Effect of beta-amyloid Peptide on Fine Structure of Cardiac Myocytes in Culture / 대한해부학회지

ABSTRACT

Several predetermined concentrations of beta-amyloid peptide, (betaA) were administered to the rat cardiac myocyte cultures for three days to determine the effects of betaA. Stainings with congo red and crystal violet were used to evaluate the deposition of betaA in the cardiac myocytes and MTT assay was used to elucidate the cytotoxic effects of betaA by anlaysis of cell viability. Beating rates and morphological changes were investigated with inverted microscope and TEM was used to study the fine structures.

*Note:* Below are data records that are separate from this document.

(** * ScaPyra: inverse kinematics of a two-arm planar SCARA manipulator

    A shallow embedding of [ScaPyra/geometry.py], [ScaPyra/scara.py] and
    [ScaPyra/cli.py].

    Number models.  Python [float] and numpy [float64] values are IEEE 754
    binary64 numbers.  The controller and the geometry are first embedded
    over the real numbers ([R]): every arithmetic operation is the exact
    one, so rounding, overflow, infinities and NaN are outside that model.
    It carries the statements about control flow, state and commands, and
    about the geometry in exact arithmetic.  The functions of
    [geometry.py] are embedded a second time over binary64 values (module
    [F64], Rocq's primitive floats): there every operation rounds as the
    machine does and NaN exists.  Statements that turn on a rounded
    comparison are made about the module [F64].  Python [int] values (pulse
    widths, channel numbers, step counts) are [Z].

    Effect model.  The controller object is split into its construction-time
    constants ([Config]) and the attributes that methods touch ([State]): the
    TCP position and the sequence of commands received by the PWM driver.
    Methods are computations of the monad [M], which threads the state and
    keeps it when an exception is raised, as Python does. *)

From Corelib Require Import PrimFloat SpecFloat FloatOps FloatAxioms.
From Stdlib Require Import String.
From Stdlib Require Import Reals Lra Lia ZArith List Bool.
Import ListNotations.
Open Scope list_scope.
Open Scope R_scope.

(** Decimal literals of binary64 numbers denote the nearest binary64 value,
    as they do in Python. *)
#[local] Set Warnings "-inexact-float".

(* ===================================================================== *)
(** * Numeric primitives of Python and numpy *)
(* ===================================================================== *)

Module PyNum.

Administration of 0.5 microgram/ml of betaA to cardiac myocytes induced the reduction of beating rate, however, it did neither affect the viability nor fine structures. No significant differences in cell viability or fine structures were noted in the experimental groups which were exposed to 5 microgram/ml or higher concentration of betaA. Deposition of betaA was confirmed in the cytoplasm of betaA treated cardiac myocytes with congo red and crystal violet amyloid stains. The viability of cardiac myocytes exposed to betaA was found to be reduced significantly (19%) compared to control cultures with the MTT assay. Cardiac myocytes treated with betaA presented a reduced cytoplasmic area that appeared very condensed under inverted microscope. Mitochondrial abnormalities in betaA treated cardiac myocytes included their significant enlargement, vacuolization, disorganization or paucity of cristae, paracrystalline inclusion, and accumulation of amorphous material in mitochondrial space. Mitochondrial abnormalities were present sometimes in betaA treated cardiac myocytes without disorganization of myofibils or degeneration of other cell organelles. To understand the mechanism involved in amyloid deposit and its role in pathogenesis of the diseases such as Alzheimer and inclusion body myositis (IBM), a need for in vitro model is imperative. This model of betaA treated cultured cardiac myocytes represent a amyloidosis model, and it offers several advantages for future studies of betaA to help elucidate the pathogenesis of amyloid diseases. For example, cardiac myocytes can be easily accessible, and since cardiac myocytes can be cultured for quite a long time, it is possible to study morphological and physiological changes consequent to amyloid deposits.